Italian composer, director, librettist, pianist and teacher Gian Carlo Menotti died in Monaco on 1 February 2007, aged 95.

Born on 7 July 1911 in Cadegliano, Menotti began to write songs at the age of seven, under the guidance of his mother. His first opera The Death of Pierrot came just four years later, and in 1923 he began formal studies at Milan's Verdi Conservatory. His father died, and his mother then took him to the USA, where he completed his studies at Philadelphia's Curtis Institute of Music. At Curtis he met Samuel Barber, who became his partner, and Leonard Bernstein.

His first mature opera, Amelia Goes to the Ball (1937), was a success, and this led to a commission from the US National Broadcasting Company to write an opera for radio, The Old Maid and the Thief.

With a few exceptions, Menotti wrote the libretti, in English, for his many operas. These include The Medium, The Telephone and The Consul, which are all well-known.

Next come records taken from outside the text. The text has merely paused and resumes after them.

(** * goCacheExample: a read-through / write-through cache over an in-memory store

    A shallow embedding of the Go program (the three variants [main.go],
    [part_000] and [part_001]) and the properties of its repository, load
    generator and benchmark driver.

    Conventions of the embedding.
    - A Go [int] key is a [Z]; keys are only compared, never computed with.
    - A Go [map[int]User] is [option (gmap Z User)]: [None] is the nil map of
      the zero-valued struct (reads miss, writes panic), [Some m] an allocated
      map.  [sync.Map] is usable from its zero value, so it is a [gmap Z User]
      directly; only [User] values are ever stored in it, which is why the
      type assertion [user.(User)] of [getFromCache] cannot fail.
    - Methods on [*UserRepo] are computations in a state monad over the
      struct, with three ways to end: a normal return (with the events the
      call performed), a run-time panic, or blocking for ever on a lock that
      is already held (one thread of control: nobody else can release it).
    - The calls on locks, maps and the logger are recorded as events, in
      program order. *)

From Stdlib Require Import ZArith QArith Qround Floats Uint63 List Lia.
From stdpp Require Import base option list gmap strings pretty.

Local Open Scope Z_scope.
#[local] Set Warnings "-inexact-float".
Lemma collate_fn_rows_witness :
  exists row mask,
    nth_error (Dataset.batch_input_tokens
                 (Dataset.collate_fn 4 0
                    [Dataset.Build_sample [5; 6] [0; 1] 2 "ab" "ab";
                     Dataset.Build_sample [5; 6; 7; 8; 9; 10]
                                          [0; 0; 1; 0; 0; 1] 6 "cd" "ce"]))
              1 = Some row /\
    nth_error (Dataset.batch_error_mask
                 (Dataset.collate_fn 4 0
                    [Dataset.Build_sample [5; 6] [0; 1] 2 "ab" "ab";
                     Dataset.Build_sample [5; 6; 7; 8; 9; 10]
                                          [0; 0; 1; 0; 0; 1] 6 "cd" "ce"]))
              1 = Some mask /\
    Z.of_nat (length row) = 4 /\
    Z.of_nat (length mask) = 4 /\
    (forall j, (j < Z.to_nat 4)%nat ->
               nth j row 0
               = nth j (Dataset.input_tokens
                          (Dataset.Build_sample [5; 6; 7; 8; 9; 10]
                                                [0; 0; 1; 0; 0; 1] 6
                                                "cd" "ce")) 0 /\
               nth j mask 0
               = nth j (Dataset.error_mask
                          (Dataset.Build_sample [5; 6; 7; 8; 9; 10]
                                                [0; 0; 1; 0; 0; 1] 6
                                                "cd" "ce")) 0) /\
    nth_error (Dataset.batch_lengths
                 (Dataset.collate_fn 4 0
                    [Dataset.Build_sample [5; 6] [0; 1] 2 "ab" "ab";
                     Dataset.Build_sample [5; 6; 7; 8; 9; 10]
                                          [0; 0; 1; 0; 0; 1] 6 "cd" "ce"]))
              1
    = Some (Z.min (Dataset.sample_length
                     (Dataset.Build_sample [5; 6; 7; 8; 9; 10]
                                           [0; 0; 1; 0; 0; 1] 6 "cd" "ce"))
                  4) /\
    length (Dataset.batch_input_tokens
              (Dataset.collate_fn 4 0
                 [Dataset.Build_sample [5; 6] [0; 1] 2 "ab" "ab";
                  Dataset.Build_sample [5; 6; 7; 8; 9; 10]
                                       [0; 0; 1; 0; 0; 1] 6 "cd" "ce"]))
    = length [Dataset.Build_sample [5; 6] [0; 1] 2 "ab" "ab";
              Dataset.Build_sample [5; 6; 7; 8; 9; 10]
                                   [0; 0; 1; 0; 0; 1] 6 "cd" "ce"].
Proof.
  apply (collate_fn_rows 4 0
           [Dataset.Build_sample [5; 6] [0; 1] 2 "ab" "ab";
            Dataset.Build_sample [5; 6; 7; 8; 9; 10]
                                 [0; 0; 1; 0; 0; 1] 6 "cd" "ce"]
           1%nat
           (Dataset.Build_sample [5; 6; 7; 8; 9; 10]
                                 [0; 0; 1; 0; 0; 1] 6 "cd" "ce")).
  - lia.
  - reflexivity.
Defined.

(** ** [tanaj/converter.py]: the chapters that [convert_book] writes *)

Module ConvertBookFacts.

Import Converter ConvertBook.

Lemma range_1_200 : py_range 1 200 1 = map Z.of_nat (seq 1 199).
Proof. vm_compute. reflexivity. Qed.

Lemma firstn_seq_min (j a k : nat) :
  firstn j (seq a k) = seq a (Nat.min j k).
Proof.
  revert a k. induction j as [| j IH]; intros a k; [reflexivity |].
  destruct k as [| k]; [reflexivity |].
  cbn [seq firstn Nat.min]. rewrite IH. reflexivity.
Qed.

Lemma seq_sorted (a n : nat) :
  StronglySorted Z.lt (map Z.of_nat (seq a n)).
Proof.
  revert a. induction n as [| n IH]; intros a; cbn [seq map].
  - constructor.
  - constructor; [apply IH |].
    apply Forall_forall. intros z Hz.
    apply in_map_iff in Hz. destruct Hz as (j & <- & Hj).
    apply in_seq in Hj. lia.
Qed.

Lemma filter_sorted (f : Z -> bool) (l : list Z) :
  StronglySorted Z.lt l -> StronglySorted Z.lt (filter f l).
Proof.
  induction 1 as [| x l Hl IH Hx]; cbn [filter]; [constructor |].
  destruct (f x); [| exact IH].
  constructor; [exact IH |].
  apply Forall_forall. intros y Hy. apply filter_In in Hy.
  rewrite Forall_forall in Hx. apply Hx. tauto.
Qed.

(** [sorted] leaves an increasing list as it is. *)
Lemma sorted_increasing (l : list Z) :
  StronglySorted Z.lt l -> sorted l = l.
Proof.
  induction 1 as [| x l Hl IH Hx]; [reflexivity |].
  cbn [sorted]. rewrite IH.
  destruct l as [| y rest]; [reflexivity |].
  cbn [insert]. inversion Hx as [| ? ? Hxy _]; subst.
  replace (x <=? y) with true by (symmetry; apply Z.leb_le; lia).
  reflexivity.
Qed.

Lemma dict_set_fresh (d : dict) (k : Z) (v : list verse) :
  ~ In k (dict_keys d) -> dict_set d k v = d ++ [(k, v)].
Proof.
  induction d as [| [k' v'] rest IH]; intros Hfresh; [reflexivity |].
  cbn [dict_set app]. cbn [dict_keys map fst In] in Hfresh.
  destruct (Z.eqb_spec k' k) as [-> | _]; [tauto |].
  rewrite IH; [reflexivity |]. unfold dict_keys. tauto.
Qed.

Lemma dict_get_app (d : dict) (k : Z) (v : list verse) :
  ~ In k (dict_keys d) -> dict_get (d ++ [(k, v)]) k = Some v.
Proof.
  induction d as [| [k' v'] rest IH]; intros Hfresh; cbn [app dict_get].
  - rewrite Z.eqb_refl. reflexivity.
  - cbn [dict_keys map fst In] in Hfresh.
    destruct (Z.eqb_spec k' k) as [-> | _]; [tauto |].
    apply IH. unfold dict_keys. tauto.
Qed.

Lemma keep_verses_app (chapter_data : list verse_data) (vs : list verse) :
  keep_verses chapter_data vs = vs ++ keep_verses chapter_data [].
Proof.
  revert vs. induction chapter_data as [| vd rest IH]; intros vs;
    cbn [keep_verses].
  - rewrite app_nil_r. reflexivity.
  - destruct ((0 <? get_verse vd) && negb (String.eqb (get_hebrew vd) ""));
      [| apply IH].
    rewrite IH. rewrite (IH ([] ++ _)). cbn [app].
    rewrite <- app_assoc. reflexivity.
Qed.

(** Every verse that is kept has a positive number and a text. *)
Lemma keep_verses_kept (chapter_data : list verse_data) :
  Forall (fun v => 0 < verse_number v /\ text_nikud v <> ""%string)
         (keep_verses chapter_data []).
Proof.
  induction chapter_data as [| vd rest IH]; cbn [keep_verses];
    [constructor |].
  destruct (0 <? get_verse vd) eqn:Hnum; cbn [andb]; [| exact IH].
  destruct (String.eqb (get_hebrew vd) "") eqn:Htext; cbn [negb];
    [exact IH |].
  rewrite keep_verses_app. cbn [app]. constructor; [| exact IH].
  cbn [verse_number text_nikud]. split.
  - apply Z.ltb_lt. exact Hnum.
  - apply String.eqb_neq. exact Htext.
Qed.

Section Book.

Variable HEBREW_NUMERALS : Z -> option string.
Variable chapter_exists : Z -> bool.
Variable json_load : Z -> option (list verse_data).

(** The files found are the chapters 1 to [k], where [k + 1] is the first
    chapter without a file. *)
Lemma find_chapter_files_seq (a n : nat) (chapter_files : list Z) :
  exists k : nat,
    (k <= n)%nat /\
    find_chapter_files chapter_exists (map Z.of_nat (seq a n)) chapter_files
    = chapter_files ++ map Z.of_nat (seq a k) /\
    (forall i, (a <= i < a + k)%nat -> chapter_exists (Z.of_nat i) = true) /\
    ((k < n)%nat -> chapter_exists (Z.of_nat (a + k)) = false).
Proof.
  revert a chapter_files.
  induction n as [| n IH]; intros a chapter_files.
  - exists 0%nat. cbn [seq map find_chapter_files].
    rewrite app_nil_r. repeat split; try lia.
  - cbn [seq map find_chapter_files].
    destruct (chapter_exists (Z.of_nat a)) eqn:Ha.
    + destruct (IH (S a) (chapter_files ++ [Z.of_nat a]))
        as (k & Hk & -> & Hall & Hstop).
      exists (S k). split; [lia |]. split.
      { cbn [seq map]. rewrite <- app_assoc. reflexivity. }
      split.
      * intros i Hi. destruct (Nat.eq_dec i a) as [-> | Hne];
          [exact Ha | apply Hall; lia].
      * intros Hlt. replace (a + S k)%nat with (S a + k)%nat by lia.
        apply Hstop. lia.
    + exists 0%nat. cbn [seq map]. rewrite app_nil_r.
      split; [lia |]. split; [reflexivity |]. split.
      * intros i Hi. lia.
      * intros _. rewrite Nat.add_0_r. exact Ha.
Qed.
(** X16. From a new client, as long as no [analysis_result_update] was
    given the key ["backend_name"], the results table has no column of
    that name, and [analysis_results] with a backend name raises
    [AttributeError] (the type filter being absent or an exact value, which
    is evaluated before and does not raise).  And in every state the answer
    of [analysis_results] does not depend on [marker], [device_components]
    and [created_at]: two queries that agree on the other arguments are
    answered alike. *)
Theorem analysis_results_backend_name_and_unread_arguments :
  (forall (local_save : bool) (rqs : list request) (q : res_query)
          (backend_name : string),
      forallb adds_no_backend_name rqs = true ->
      exact_type_filter (rq_result_type q) = true ->
      rq_backend_name q = Some backend_name ->
      analysis_results (reached local_save rqs) q = Raise AttributeError)
  /\ (forall (self : client) (q q' : res_query),
      same_read_arguments q q' ->
      analysis_results self q = analysis_results self q').
Proof.
  split.
  - intros ls rqs q b _ _ Hb. unfold analysis_results. rewrite Hb.
    destruct (rq_result_type q) as [ty|]; simpl; [|reflexivity].
    destruct (type_filter_total res_type ty
                (match rq_experiment_uuid q with
                 | Some experiment_uuid =>
                     List.filter
                       (fun r => String.eqb (res_experiment_uuid r)
                                   experiment_uuid)
                       (_results (reached ls rqs))
                 | None => _results (reached ls rqs)
                 end)) as [df ->].
    reflexivity.
  - intros self [] [] (H1 & H2 & H3 & H4 & H5 & H6 & H7 & H8). simpl in *.
    subst. reflexivity.
Qed.
(** [s.replace(old, new)] for a non-empty [old]: occurrences are replaced
    from the left and do not overlap.  [skip] counts the characters of a
    replaced occurrence that are still to be dropped. *)
Fixpoint replace_from (old new : string) (skip : nat) (s : string) : string :=
  match s with
  | EmptyString => EmptyString
  | String c s' =>
      match skip with
      | S k => replace_from old new k s'
      | O =>
          if String.prefix old s
          then (new ++ replace_from old new (String.length old - 1) s')%string
          else String c (replace_from old new O s')
      end
  end.

Definition replace (old new s : string) : string := replace_from old new 0 s.

End Label.

(** ** Tables *)

(** A pandas frame keyed by COMID: the key column (the [COMID] column of a
    metric table, or the index of a table after [set_index('COMID')]) and
    the remaining columns in order, each a label and its cells.  Labels are
    distinct and every column is as long as the key column, as pandas
    keeps them. *)
Record DataFrame := mkDataFrame {
  COMID : list Z;
  columns : list (string * list Double.double)
}.

(** The shape pandas keeps: distinct labels, columns as long as the key
    column. *)
Definition well_formed (t : DataFrame) : Prop :=
  NoDup (columns t).*1
  ∧ ∀ c, c ∈ columns t → length c.2 = length (COMID t).

(** Fancy indexing [a[idx]] of a one-dimensional array by an array of
    non-negative positions; a position past the end raises [IndexError]. *)
Definition take_indices {A} (a : list A) (idx : list nat) : option (list A) :=
  mapM (λ i, a !! i) idx.

(** The slice [a[x : x + n]]; slices never raise and are cut at the end. *)
Definition slice {A} (a : list A) (x n : nat) : list A := take n (drop x a).

(** ** Index resolution: [swapper] *)

Module Swapper.

(** The order of [np.argsort] on (value, position) pairs: by value. *)
Definition by_value (p q : Z * nat) : Prop := (p.1 ≤ q.1)%Z.

#[global] Instance by_value_dec p q : Decision (by_value p q) :=
  Z.le_dec p.1 q.1.

(** The (value, position) pairs of [coms], sorted by value. *)
Definition sorted_pairs (coms : list Z) : list (Z * nat) :=
  merge_sort by_value (zip coms (seq 0 (length coms))).

(** [np.argsort(coms)]: the positions of [coms] in increasing order of
    their values.  Where values repeat numpy leaves the order of their
    positions open; the embedding keeps them in some fixed order. *)
Definition argsort (coms : list Z) : list nat := (sorted_pairs coms).*2.

(** [np.searchsorted(a, v)] (side 'left') on a sorted array: the first
    position whose element is not below [v], or the length. *)
Fixpoint searchsorted1 (a : list Z) (v : Z) : nat :=
  match a with
  | [] => O
  | x :: a' => if decide (x < v)%Z then S (searchsorted1 a' v) else O
  end.

Definition searchsorted (a : list Z) (vs : list Z) : list nat :=
  searchsorted1 a <$> vs.

(** [swapper(coms, upStream)]. *)
Definition swapper (coms upStream : list Z) : option (list nat) :=
  let bsort := argsort coms in
  sorted ← take_indices coms bsort;
  let apos := searchsorted sorted upStream in
  take_indices bsort apos.

End Swapper.

(** ** The reduction: [Accumulation] *)

Module Accum.
Import Double Label Swapper.

(** [np.nansum(d[x:x + n])]. *)
Definition reduce_sum (d : list double) (x n : nat) : double :=
  nansum (slice d x n).

(** [np.ma.average(np.nan_to_num(d[x:x + n]), weights=ar[x:x + n])]. *)
Definition reduce_pct (d ar : list double) (x n : nat) : double :=
  ma_average (nan_to_num <$> slice d x n) (slice ar x n).

(** [for i in range(0, len(lengths)): z[i] = f(x, lengths[i]); x += lengths[i]];
    writing [z[i]] past the end of [z] raises [IndexError]. *)
Fixpoint segment_loop (f : nat → nat → double) (lengths : list nat)
    (i x : nat) (z : list double) : option (list double) :=
  match lengths with
  | [] => Some z
  | n :: rest =>
      if decide (i < length z)%nat
      then segment_loop f rest (S i) (x + n)%nat (<[i := f x n]> z)
      else None
  end.

(** The body of [for k in range(0, len(cols))] for one column, from the
    vector [z] the previous column left behind. *)
Definition accumulate_column (arr : DataFrame) (indices : list nat)
    (lengths : list nat) (col : string) (c : list double)
    (z : list double) : option (list double) :=
  d ← take_indices c indices;
  if contains "PctFull" col then
    area ← snd <$> columns arr !! O;
    ar ← take_indices area indices;
    segment_loop (reduce_pct d ar) lengths 0 0 z
  else
    segment_loop (reduce_sum d) lengths 0 0 z.

(** The loop over the columns; the result lists the columns of [outT]
    after the first.  [z] is allocated once and shared by all columns. *)
Fixpoint column_loop (arr : DataFrame) (indices : list nat)
    (lengths : list nat) (cols : list (string * list double))
    (z : list double) : option (list (list double)) :=
  match cols with
  | [] => Some []
  | (col, c) :: rest =>
      z' ← accumulate_column arr indices lengths col c z;
      outs ← column_loop arr indices lengths rest z';
      Some (z' :: outs)
  end.

(** Boolean-mask row selection [a[mask]]. *)
Fixpoint select {A} (mask : list bool) (a : list A) : list A :=
  match mask, a with
  | b :: mask', x :: a' => if b then x :: select mask' a' else select mask' a'
  | _, _ => []
  end.

(** The labels after the first of [outDF.columns].  With another
    [tbl_type] the labels stay integers and ['AreaSqKm' in name] raises
    [TypeError]. *)
Definition output_labels (tbl_type : string) (cols : list string)
    : option (list string) :=
  if decide (tbl_type = "Ws") then Some (replace "Cat" "Ws" <$> cols)
  else if decide (tbl_type = "UpCat") then Some ((λ c, "Up" ++ c)%string <$> cols)
  else None.

(** The position, among the columns after [COMID], of the last label that
    contains ['AreaSqKm']; with no such label the lookup of [area]
    fails. *)
Fixpoint area_column (labels : list string) : option nat :=
  match labels with
  | [] => None
  | name :: rest =>
      match area_column rest with
      | Some j => Some (S j)
      | None => if contains "AreaSqKm" name then Some O else None
      end
  end.

(** [col[mask] = np.nan]. *)
Definition blank (mask : list bool) (col : list double) : list double :=
  zip_with (λ (b : bool) v, if b then NaN else v) mask col.
(** * A shallow embedding of the try-on backend (src/main.py)

    The Lambda entry point [lambda_handler] and the eight domain handlers
    of src/main.py are embedded as monadic functions over a world made of
    the three DynamoDB tables and of the inputs the process cannot
    control (clock, UUID source, service faults and answers).

    Python values are the JSON-shaped values the handlers manipulate;
    Python exceptions are values of [exn]; [try]/[except] is [try_except].
    The functions the source takes from Python's own libraries ([json],
    [base64], [str]) are an interface, [PyLib]: every theorem holds for
    every implementation of it. *)

From Stdlib Require Import ZArith String List Ascii Bool Lia.
From stdpp Require Import base option gmap strings list fin_maps.

Local Open Scope string_scope.
Local Open Scope Z_scope.
Set Warnings "-register-all".

(** ** Python values *)

(** A float is NaN, an infinity, or the dyadic number [m * 2^e]. *)
Inductive pyfloat : Type :=
| FNan
| FInf (negative : bool)
| FFin (m e : Z).

(** Numbers: [bool] is a subclass of [int] in Python. *)
Inductive pynum : Type :=
| NInt (z : Z)
| NFloat (f : pyfloat).

(** [PDecimal x] is the [decimal.Decimal] of value [x]: what boto3 hands
    back for a number attribute of a DynamoDB item. *)
Inductive pyval : Type :=
| PNone
| PBool (b : bool)
| PInt (z : Z)
| PFloat (f : pyfloat)
| PStr (s : string)
| PList (l : list pyval)
| PDict (d : list (string * pyval))
| PDecimal (x : pynum).

(** A dict with string keys, in insertion order. *)
Abbreviation dict := (list (string * pyval)).

Fixpoint dict_get (k : string) (d : dict) : option pyval :=
  match d with
  | [] => None
  | (k', v) :: d' => if String.eqb k k' then Some v else dict_get k d'
  end.

Definition dict_has (k : string) (d : dict) : bool :=
  match dict_get k d with Some _ => true | None => false end.

(** [d[k] = v]: replaces in place, or appends a new key. *)
Fixpoint dict_set (k : string) (v : pyval) (d : dict) : dict :=
  match d with
  | [] => [(k, v)]
  | (k', v') :: d' =>
      if String.eqb k k' then (k', v) :: d' else (k', v') :: dict_set k v d'
  end.

(** ** Exceptions *)

Inductive exn_class : Type :=
| KeyError
| TypeError
| AttributeError
| ValueError
| JSONDecodeError
| UnicodeDecodeError
| BinasciiError
| ClientError
| BotoCoreError
| Exception.

Record exn : Type := Exn { exn_class_of : exn_class; exn_message : string }.

Definition exn_class_eqb (a b : exn_class) : bool :=
  match a, b with
  | KeyError, KeyError | TypeError, TypeError
  | AttributeError, AttributeError | ValueError, ValueError
  | JSONDecodeError, JSONDecodeError
  | UnicodeDecodeError, UnicodeDecodeError
  | BinasciiError, BinasciiError | ClientError, ClientError
  | BotoCoreError, BotoCoreError | Exception, Exception => true
  | _, _ => false
  end.

(** [subclass a b]: class [a] is [b] or derives from it.  Every class
    derives from [Exception]; the three decoding errors derive from
    [ValueError]. *)
Definition subclass (a b : exn_class) : bool :=
  exn_class_eqb a b ||
  match a, b with
  | _, Exception
  | JSONDecodeError, ValueError
  | UnicodeDecodeError, ValueError
  | BinasciiError, ValueError => true
  | _, _ => false
  end.

Definition isinstance_exn (e : exn) (cs : list exn_class) : bool :=
  existsb (subclass (exn_class_of e)) cs.

(** [str(e)] *)
Definition str_exn (e : exn) : string := exn_message e.

Abbreviation result A := (exn + A)%type.

(** ** Operators on Python values *)

Definition py_truthy (v : pyval) : bool :=
  match v with
  | PNone => false
  | PBool b => b
  | PInt z => negb (z =? 0)
  | PFloat FNan => true
  | PFloat (FInf _) => true
  | PFloat (FFin m _) => negb (m =? 0)
  | PStr s => negb (String.eqb s "")
  | PList l => match l with [] => false | _ => true end
  | PDict d => match d with [] => false | _ => true end
  | PDecimal (NInt z) => negb (z =? 0)
  | PDecimal (NFloat (FFin m _)) => negb (m =? 0)
  | PDecimal (NFloat _) => true
  end.

(** [v[k]] for a string [k]. *)
Definition py_getitem (v : pyval) (k : string) : result pyval :=
  match v with
  | PDict d =>
      match dict_get k d with
      | Some x => inr x
      | None => inl (Exn KeyError k)
      end
  | PStr _ => inl (Exn TypeError "string indices must be integers")
  | PList _ => inl (Exn TypeError "list indices must be integers or slices")
  | _ => inl (Exn TypeError "object is not subscriptable")
  end.

(** [v.get(k)] *)
Definition py_get (v : pyval) (k : string) : result pyval :=
  match v with
  | PDict d => inr (default PNone (dict_get k d))
  | _ => inl (Exn AttributeError "object has no attribute 'get'")
  end.

(** [v == s] for a string [s]: only a string equals a string. *)
Definition py_eq_str (v : pyval) (s : string) : bool :=
  match v with PStr t => String.eqb t s | _ => false end.

Fixpoint prefixb (p s : string) : bool :=
  match p, s with
  | EmptyString, _ => true
  | String a p', String b s' => Ascii.eqb a b && prefixb p' s'
  | String _ _, EmptyString => false
  end.
(** ** Games played out *)

(** C10. The tokens A9 and I1 are accepted, with row 9 and with column
    9; the table has rows and columns 0..8, there is no such cell, and
    the assignment of [move] is out of range: the turn panics. *)
Theorem accepted_token_out_of_range :
  validateInput newBoard "A9" = (9, 1, None)
  ∧ getCell (Rows newBoard) 9 1 = None
  ∧ move newBoard 9 1 = None
  ∧ Turn trim newBoard (line "A9") = None
  ∧ validateInput newBoard "I1" = (1, 9, None)
  ∧ getCell (Rows newBoard) 1 9 = None
  ∧ move newBoard 1 9 = None
  ∧ Turn trim newBoard (line "I1") = None.
Proof. vm_compute. repeat split; reflexivity. Qed.

(** C1, counterexample. After A1, B1, A2 the cell of A1 is [Block],
    that of A2 holds PlayerOne and that of B1 holds PlayerTwo, who is to
    move: validation accepts all three tokens, and the move to A1 is
    applied. On the fresh board, where no cell was visited, A9 is
    accepted although row 9 is not on the board. *)
Lemma validation_accepts_blocked_and_occupied :
  ∃ b3 b4,
    mainLoop trim newBoard (map line ["A1"; "B1"; "A2"]) = Some b3
    ∧ playerOneTurn b3 = false
    ∧ getCell (Rows b3) 1 1 = Some (mkCell Block)
    ∧ validateInput b3 "A1" = (1, 1, None)
    ∧ getCell (Rows b3) 2 1 = Some (mkCell Player1Occupied)
    ∧ validateInput b3 "A2" = (2, 1, None)
    ∧ getCell (Rows b3) 1 2 = Some (mkCell Player2Occupied)
    ∧ validateInput b3 "B1" = (1, 2, None)
    ∧ Turn trim b3 (line "A1") = Some (b4, None)
    ∧ validateInput newBoard "A9" = (9, 1, None)
    ∧ getCell (Rows newBoard) 9 1 = None.
Proof.
  do 2 eexists. split; [vm_compute; reflexivity|].
  do 7 (split; [vm_compute; reflexivity|]).
  split; [vm_compute; reflexivity|].
  split; vm_compute; reflexivity.
Qed.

Best-known of all, however (at least in the USA) is the one-act opera Amahl and the Night Visitors, commissioned by NBC and first performed in December 1951 at that company's studios in New York. It was the first opera composed specifically for TV and the first Christmas classic to become an annual TV tradition. It tells the wondrous tale of a poor and crippled shepherd boy who encounters the Three Kings of the Christian nativity story, on their journey to Bethlehem, and is healed when he gives his crutch as a present for the boy king. Menotti's story was inspired partly by his own miraculous childhood experience - he became lame as a young boy, but was cured after a blessing at the Holy Sanctuary of Sacro Monte.

He won the Pulitzer Prize for music twice - for The Consul (1950) and The Saint of Bleecker Street (1955). The music is traditionally crafted, tonal and conservative, and the colour, fun, poise and simplicity of Menotti's style is audible through most of the works. As well as opera and ballet there's much choral music, plus piano and violin concertos, a symphony, a Triplo Concerto a Tre and Muero porque no muero.

'I feel like the sorcerer's apprentice', Menotti said in 1981. 'I've started something and I don't know how to stop it'.

In 1958 he founded his own festival at Spoleto in Italy, The Festival of Two Worlds. It was devoted to the cultural collaboration of Europe and America, and has continued to thrive in the hands of Menotti's adopted son Francis. In 1977 a twin festival in Charleston, South Carolina, was founded, and Menotti led Spoleto USA until 1993, when he became director of the Rome Opera. A third festival at Melbourne, Australia, was started in 1986. Menotti continued to direct opera into his nineties, and divided his time between Monaco and an estate in Scotland (where the locals referred to him as 'Mr McNaughty').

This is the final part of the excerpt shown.